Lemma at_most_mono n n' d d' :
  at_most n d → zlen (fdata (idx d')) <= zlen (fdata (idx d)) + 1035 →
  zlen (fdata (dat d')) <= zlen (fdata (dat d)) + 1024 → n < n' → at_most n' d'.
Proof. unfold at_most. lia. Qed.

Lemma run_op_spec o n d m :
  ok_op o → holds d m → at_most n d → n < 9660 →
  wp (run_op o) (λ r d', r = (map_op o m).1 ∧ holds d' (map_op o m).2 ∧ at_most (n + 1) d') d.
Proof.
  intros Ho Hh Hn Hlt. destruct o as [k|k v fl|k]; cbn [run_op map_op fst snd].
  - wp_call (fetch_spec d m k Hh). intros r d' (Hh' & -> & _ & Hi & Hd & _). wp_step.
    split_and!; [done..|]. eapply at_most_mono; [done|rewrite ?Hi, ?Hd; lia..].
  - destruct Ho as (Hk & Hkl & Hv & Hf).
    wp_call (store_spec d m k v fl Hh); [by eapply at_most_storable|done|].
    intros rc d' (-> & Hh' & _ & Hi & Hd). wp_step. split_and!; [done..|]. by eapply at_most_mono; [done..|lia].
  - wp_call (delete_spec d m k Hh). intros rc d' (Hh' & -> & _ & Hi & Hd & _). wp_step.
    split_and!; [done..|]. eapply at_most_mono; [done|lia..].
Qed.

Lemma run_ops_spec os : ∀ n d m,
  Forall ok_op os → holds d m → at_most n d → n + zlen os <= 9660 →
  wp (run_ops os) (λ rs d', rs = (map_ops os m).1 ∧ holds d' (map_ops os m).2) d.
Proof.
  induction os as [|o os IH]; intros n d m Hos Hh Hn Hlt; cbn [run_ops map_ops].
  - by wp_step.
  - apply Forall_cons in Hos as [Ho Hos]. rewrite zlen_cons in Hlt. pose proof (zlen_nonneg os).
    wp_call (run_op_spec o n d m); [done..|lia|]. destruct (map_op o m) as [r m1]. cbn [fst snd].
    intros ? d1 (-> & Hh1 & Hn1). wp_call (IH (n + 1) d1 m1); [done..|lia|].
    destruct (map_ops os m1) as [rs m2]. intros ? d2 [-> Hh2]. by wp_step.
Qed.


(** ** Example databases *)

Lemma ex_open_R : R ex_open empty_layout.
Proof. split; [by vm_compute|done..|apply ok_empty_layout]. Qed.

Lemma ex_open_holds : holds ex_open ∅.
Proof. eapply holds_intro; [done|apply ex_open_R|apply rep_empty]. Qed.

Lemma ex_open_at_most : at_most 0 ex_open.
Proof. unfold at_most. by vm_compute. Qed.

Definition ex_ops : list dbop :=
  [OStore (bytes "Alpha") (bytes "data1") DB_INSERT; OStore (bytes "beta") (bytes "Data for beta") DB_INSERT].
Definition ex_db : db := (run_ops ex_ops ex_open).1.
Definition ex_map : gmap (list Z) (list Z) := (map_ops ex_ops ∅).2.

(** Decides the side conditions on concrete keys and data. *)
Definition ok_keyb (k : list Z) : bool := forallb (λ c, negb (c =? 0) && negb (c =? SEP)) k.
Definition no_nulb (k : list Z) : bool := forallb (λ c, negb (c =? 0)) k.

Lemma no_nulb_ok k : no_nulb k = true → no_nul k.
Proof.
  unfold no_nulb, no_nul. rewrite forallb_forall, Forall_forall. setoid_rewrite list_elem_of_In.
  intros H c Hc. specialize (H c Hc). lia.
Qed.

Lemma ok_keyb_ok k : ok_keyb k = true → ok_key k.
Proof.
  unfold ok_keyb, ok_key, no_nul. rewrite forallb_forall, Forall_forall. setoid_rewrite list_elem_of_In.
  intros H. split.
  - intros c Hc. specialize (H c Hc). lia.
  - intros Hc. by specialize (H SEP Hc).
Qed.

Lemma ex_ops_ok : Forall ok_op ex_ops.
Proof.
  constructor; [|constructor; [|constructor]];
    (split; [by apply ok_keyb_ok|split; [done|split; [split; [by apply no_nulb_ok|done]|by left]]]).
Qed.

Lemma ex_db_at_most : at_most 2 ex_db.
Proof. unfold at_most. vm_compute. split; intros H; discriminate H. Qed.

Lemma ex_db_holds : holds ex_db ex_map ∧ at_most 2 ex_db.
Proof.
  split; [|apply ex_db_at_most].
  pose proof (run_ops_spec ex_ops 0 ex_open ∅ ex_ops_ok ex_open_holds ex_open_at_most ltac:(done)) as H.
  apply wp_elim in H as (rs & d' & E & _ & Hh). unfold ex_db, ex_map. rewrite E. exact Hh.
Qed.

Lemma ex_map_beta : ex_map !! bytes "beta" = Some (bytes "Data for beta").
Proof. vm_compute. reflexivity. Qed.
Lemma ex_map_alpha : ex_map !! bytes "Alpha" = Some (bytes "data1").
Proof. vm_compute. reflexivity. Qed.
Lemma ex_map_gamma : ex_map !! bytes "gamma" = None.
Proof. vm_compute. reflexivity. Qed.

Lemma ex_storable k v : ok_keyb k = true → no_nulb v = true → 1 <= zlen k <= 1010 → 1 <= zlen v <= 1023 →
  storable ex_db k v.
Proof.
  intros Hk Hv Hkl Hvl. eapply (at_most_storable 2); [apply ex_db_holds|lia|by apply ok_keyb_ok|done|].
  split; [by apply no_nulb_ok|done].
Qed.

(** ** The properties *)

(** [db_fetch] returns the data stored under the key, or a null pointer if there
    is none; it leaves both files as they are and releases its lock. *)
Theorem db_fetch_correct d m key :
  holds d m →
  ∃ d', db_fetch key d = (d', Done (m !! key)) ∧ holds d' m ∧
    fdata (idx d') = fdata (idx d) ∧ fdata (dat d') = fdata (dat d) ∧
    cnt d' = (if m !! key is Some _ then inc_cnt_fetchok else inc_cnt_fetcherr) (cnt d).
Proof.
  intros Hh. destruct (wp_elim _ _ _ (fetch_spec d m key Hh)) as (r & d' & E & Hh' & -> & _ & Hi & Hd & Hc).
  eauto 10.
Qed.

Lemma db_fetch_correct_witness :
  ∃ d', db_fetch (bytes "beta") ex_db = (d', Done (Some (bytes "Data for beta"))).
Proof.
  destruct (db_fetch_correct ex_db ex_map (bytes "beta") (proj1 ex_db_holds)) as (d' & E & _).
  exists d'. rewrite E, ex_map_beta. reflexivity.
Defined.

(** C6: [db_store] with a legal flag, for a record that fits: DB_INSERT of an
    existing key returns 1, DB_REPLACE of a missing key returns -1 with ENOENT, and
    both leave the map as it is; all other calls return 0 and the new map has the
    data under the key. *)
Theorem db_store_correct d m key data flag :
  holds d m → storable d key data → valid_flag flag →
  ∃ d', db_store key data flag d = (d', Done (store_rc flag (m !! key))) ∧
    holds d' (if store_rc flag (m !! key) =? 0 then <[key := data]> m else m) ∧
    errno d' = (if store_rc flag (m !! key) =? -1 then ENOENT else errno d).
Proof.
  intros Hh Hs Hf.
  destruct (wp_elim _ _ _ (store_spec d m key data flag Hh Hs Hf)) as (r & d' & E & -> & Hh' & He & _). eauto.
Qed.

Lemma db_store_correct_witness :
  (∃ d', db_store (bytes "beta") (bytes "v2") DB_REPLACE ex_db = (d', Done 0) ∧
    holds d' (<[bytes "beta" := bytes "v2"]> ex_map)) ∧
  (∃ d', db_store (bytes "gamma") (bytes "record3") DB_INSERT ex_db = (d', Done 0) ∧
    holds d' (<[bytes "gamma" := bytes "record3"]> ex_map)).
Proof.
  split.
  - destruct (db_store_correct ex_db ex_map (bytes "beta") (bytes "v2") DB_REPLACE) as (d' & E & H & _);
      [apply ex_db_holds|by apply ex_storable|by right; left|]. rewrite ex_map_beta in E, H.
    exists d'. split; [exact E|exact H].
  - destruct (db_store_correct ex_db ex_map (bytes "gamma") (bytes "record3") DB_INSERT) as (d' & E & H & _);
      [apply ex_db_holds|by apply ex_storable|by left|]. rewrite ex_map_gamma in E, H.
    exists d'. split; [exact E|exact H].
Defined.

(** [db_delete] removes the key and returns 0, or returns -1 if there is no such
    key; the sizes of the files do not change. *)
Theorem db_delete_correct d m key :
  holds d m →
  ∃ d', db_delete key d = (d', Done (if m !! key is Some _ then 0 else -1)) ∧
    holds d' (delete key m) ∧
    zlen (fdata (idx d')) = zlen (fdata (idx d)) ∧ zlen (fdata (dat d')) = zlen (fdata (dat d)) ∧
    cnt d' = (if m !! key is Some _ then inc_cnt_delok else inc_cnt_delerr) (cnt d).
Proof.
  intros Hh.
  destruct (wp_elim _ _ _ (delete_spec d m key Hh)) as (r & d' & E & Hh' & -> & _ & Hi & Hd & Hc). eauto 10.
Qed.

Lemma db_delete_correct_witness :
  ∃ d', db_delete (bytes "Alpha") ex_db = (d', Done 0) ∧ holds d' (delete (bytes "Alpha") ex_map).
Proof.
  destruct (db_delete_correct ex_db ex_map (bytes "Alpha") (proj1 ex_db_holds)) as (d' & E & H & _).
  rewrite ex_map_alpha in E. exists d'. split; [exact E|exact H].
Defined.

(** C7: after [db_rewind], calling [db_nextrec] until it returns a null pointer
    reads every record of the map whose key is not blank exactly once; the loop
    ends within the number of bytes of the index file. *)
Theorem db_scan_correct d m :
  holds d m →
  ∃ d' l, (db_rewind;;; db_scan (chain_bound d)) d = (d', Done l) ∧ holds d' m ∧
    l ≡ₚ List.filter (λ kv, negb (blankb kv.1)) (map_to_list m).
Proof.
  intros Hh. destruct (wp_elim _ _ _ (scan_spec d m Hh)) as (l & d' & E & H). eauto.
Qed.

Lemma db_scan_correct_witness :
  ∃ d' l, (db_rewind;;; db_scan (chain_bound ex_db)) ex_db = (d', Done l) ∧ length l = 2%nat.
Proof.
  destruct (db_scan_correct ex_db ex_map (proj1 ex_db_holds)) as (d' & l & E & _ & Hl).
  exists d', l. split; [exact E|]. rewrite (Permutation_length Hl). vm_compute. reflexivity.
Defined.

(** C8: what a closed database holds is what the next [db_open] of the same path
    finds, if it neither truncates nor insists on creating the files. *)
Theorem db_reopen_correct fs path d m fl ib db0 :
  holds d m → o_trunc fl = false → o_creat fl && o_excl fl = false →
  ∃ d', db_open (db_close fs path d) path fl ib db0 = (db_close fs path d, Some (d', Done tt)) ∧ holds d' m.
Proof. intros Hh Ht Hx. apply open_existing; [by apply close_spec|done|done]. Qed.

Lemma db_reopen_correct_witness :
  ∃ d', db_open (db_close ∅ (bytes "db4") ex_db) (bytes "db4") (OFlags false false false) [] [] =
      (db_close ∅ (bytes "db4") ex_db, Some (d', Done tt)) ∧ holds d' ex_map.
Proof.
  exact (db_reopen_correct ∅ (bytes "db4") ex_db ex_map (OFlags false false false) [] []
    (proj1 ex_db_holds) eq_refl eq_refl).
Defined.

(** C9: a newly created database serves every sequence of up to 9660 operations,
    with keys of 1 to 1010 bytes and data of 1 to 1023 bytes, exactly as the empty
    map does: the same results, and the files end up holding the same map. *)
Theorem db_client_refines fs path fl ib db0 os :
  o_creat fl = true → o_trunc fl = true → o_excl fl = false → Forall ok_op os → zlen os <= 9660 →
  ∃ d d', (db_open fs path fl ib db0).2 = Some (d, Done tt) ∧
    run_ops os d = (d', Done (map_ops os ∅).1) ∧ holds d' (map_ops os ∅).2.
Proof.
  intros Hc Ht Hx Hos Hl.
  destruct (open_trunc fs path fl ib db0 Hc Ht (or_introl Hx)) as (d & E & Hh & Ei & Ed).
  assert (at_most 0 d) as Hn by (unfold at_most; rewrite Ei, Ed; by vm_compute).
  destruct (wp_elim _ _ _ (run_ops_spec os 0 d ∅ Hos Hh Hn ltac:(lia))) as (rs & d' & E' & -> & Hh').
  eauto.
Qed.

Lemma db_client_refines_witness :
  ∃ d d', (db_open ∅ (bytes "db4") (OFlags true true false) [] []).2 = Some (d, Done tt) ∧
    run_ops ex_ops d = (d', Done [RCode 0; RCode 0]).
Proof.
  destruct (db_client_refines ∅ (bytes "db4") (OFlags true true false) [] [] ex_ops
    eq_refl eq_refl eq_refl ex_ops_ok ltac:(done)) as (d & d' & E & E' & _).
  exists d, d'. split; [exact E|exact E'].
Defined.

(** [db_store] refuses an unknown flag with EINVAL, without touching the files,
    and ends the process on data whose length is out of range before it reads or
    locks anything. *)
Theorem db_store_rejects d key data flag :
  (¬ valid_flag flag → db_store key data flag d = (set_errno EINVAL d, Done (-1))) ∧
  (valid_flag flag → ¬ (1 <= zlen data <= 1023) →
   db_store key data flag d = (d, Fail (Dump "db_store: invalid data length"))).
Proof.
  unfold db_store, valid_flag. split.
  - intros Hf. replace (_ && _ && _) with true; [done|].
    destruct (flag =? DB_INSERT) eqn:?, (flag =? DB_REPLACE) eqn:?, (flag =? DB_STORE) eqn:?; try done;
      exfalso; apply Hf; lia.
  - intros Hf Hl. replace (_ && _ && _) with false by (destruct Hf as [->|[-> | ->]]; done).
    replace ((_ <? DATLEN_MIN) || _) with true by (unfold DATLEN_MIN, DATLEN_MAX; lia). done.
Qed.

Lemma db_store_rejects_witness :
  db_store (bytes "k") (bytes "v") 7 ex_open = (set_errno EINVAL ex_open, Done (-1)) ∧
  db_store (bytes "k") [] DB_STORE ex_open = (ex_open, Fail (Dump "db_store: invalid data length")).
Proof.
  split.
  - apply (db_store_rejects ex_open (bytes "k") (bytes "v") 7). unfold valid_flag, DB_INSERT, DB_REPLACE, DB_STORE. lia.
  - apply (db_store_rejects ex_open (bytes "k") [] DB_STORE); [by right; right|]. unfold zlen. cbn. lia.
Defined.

### What is needed
Give back exactly the lines above, from the line containing "finds, if it" through the line containing "(valid_flag flag →", with both end lines and nothing more.

### Task answer
    finds, if it neither truncates nor insists on creating the files. *)
Theorem db_reopen_correct fs path d m fl ib db0 :
  holds d m → o_trunc fl = false → o_creat fl && o_excl fl = false →
  ∃ d', db_open (db_close fs path d) path fl ib db0 = (db_close fs path d, Some (d', Done tt)) ∧ holds d' m.
Proof. intros Hh Ht Hx. apply open_existing; [by apply close_spec|done|done]. Qed.

Lemma db_reopen_correct_witness :
  ∃ d', db_open (db_close ∅ (bytes "db4") ex_db) (bytes "db4") (OFlags false false false) [] [] =
      (db_close ∅ (bytes "db4") ex_db, Some (d', Done tt)) ∧ holds d' ex_map.
Proof.
  exact (db_reopen_correct ∅ (bytes "db4") ex_db ex_map (OFlags false false false) [] []
    (proj1 ex_db_holds) eq_refl eq_refl).
Defined.

(** C9: a newly created database serves every sequence of up to 9660 operations,
    with keys of 1 to 1010 bytes and data of 1 to 1023 bytes, exactly as the empty
    map does: the same results, and the files end up holding the same map. *)
Theorem db_client_refines fs path fl ib db0 os :
  o_creat fl = true → o_trunc fl = true → o_excl fl = false → Forall ok_op os → zlen os <= 9660 →
  ∃ d d', (db_open fs path fl ib db0).2 = Some (d, Done tt) ∧
    run_ops os d = (d', Done (map_ops os ∅).1) ∧ holds d' (map_ops os ∅).2.
Proof.
  intros Hc Ht Hx Hos Hl.
  destruct (open_trunc fs path fl ib db0 Hc Ht (or_introl Hx)) as (d & E & Hh & Ei & Ed).
  assert (at_most 0 d) as Hn by (unfold at_most; rewrite Ei, Ed; by vm_compute).
  destruct (wp_elim _ _ _ (run_ops_spec os 0 d ∅ Hos Hh Hn ltac:(lia))) as (rs & d' & E' & -> & Hh').
  eauto.
Qed.

Lemma db_client_refines_witness :
  ∃ d d', (db_open ∅ (bytes "db4") (OFlags true true false) [] []).2 = Some (d, Done tt) ∧
    run_ops ex_ops d = (d', Done [RCode 0; RCode 0]).
Proof.
  destruct (db_client_refines ∅ (bytes "db4") (OFlags true true false) [] [] ex_ops
    eq_refl eq_refl eq_refl ex_ops_ok ltac:(done)) as (d & d' & E & E' & _).
  exists d, d'. split; [exact E|exact E'].
Defined.

(** [db_store] refuses an unknown flag with EINVAL, without touching the files,
    and ends the process on data whose length is out of range before it reads or
    locks anything. *)
Theorem db_store_rejects d key data flag :
  (¬ valid_flag flag → db_store key data flag d = (set_errno EINVAL d, Done (-1))) ∧
  (valid_flag flag → ¬ (1 <= zlen data <= 1023) →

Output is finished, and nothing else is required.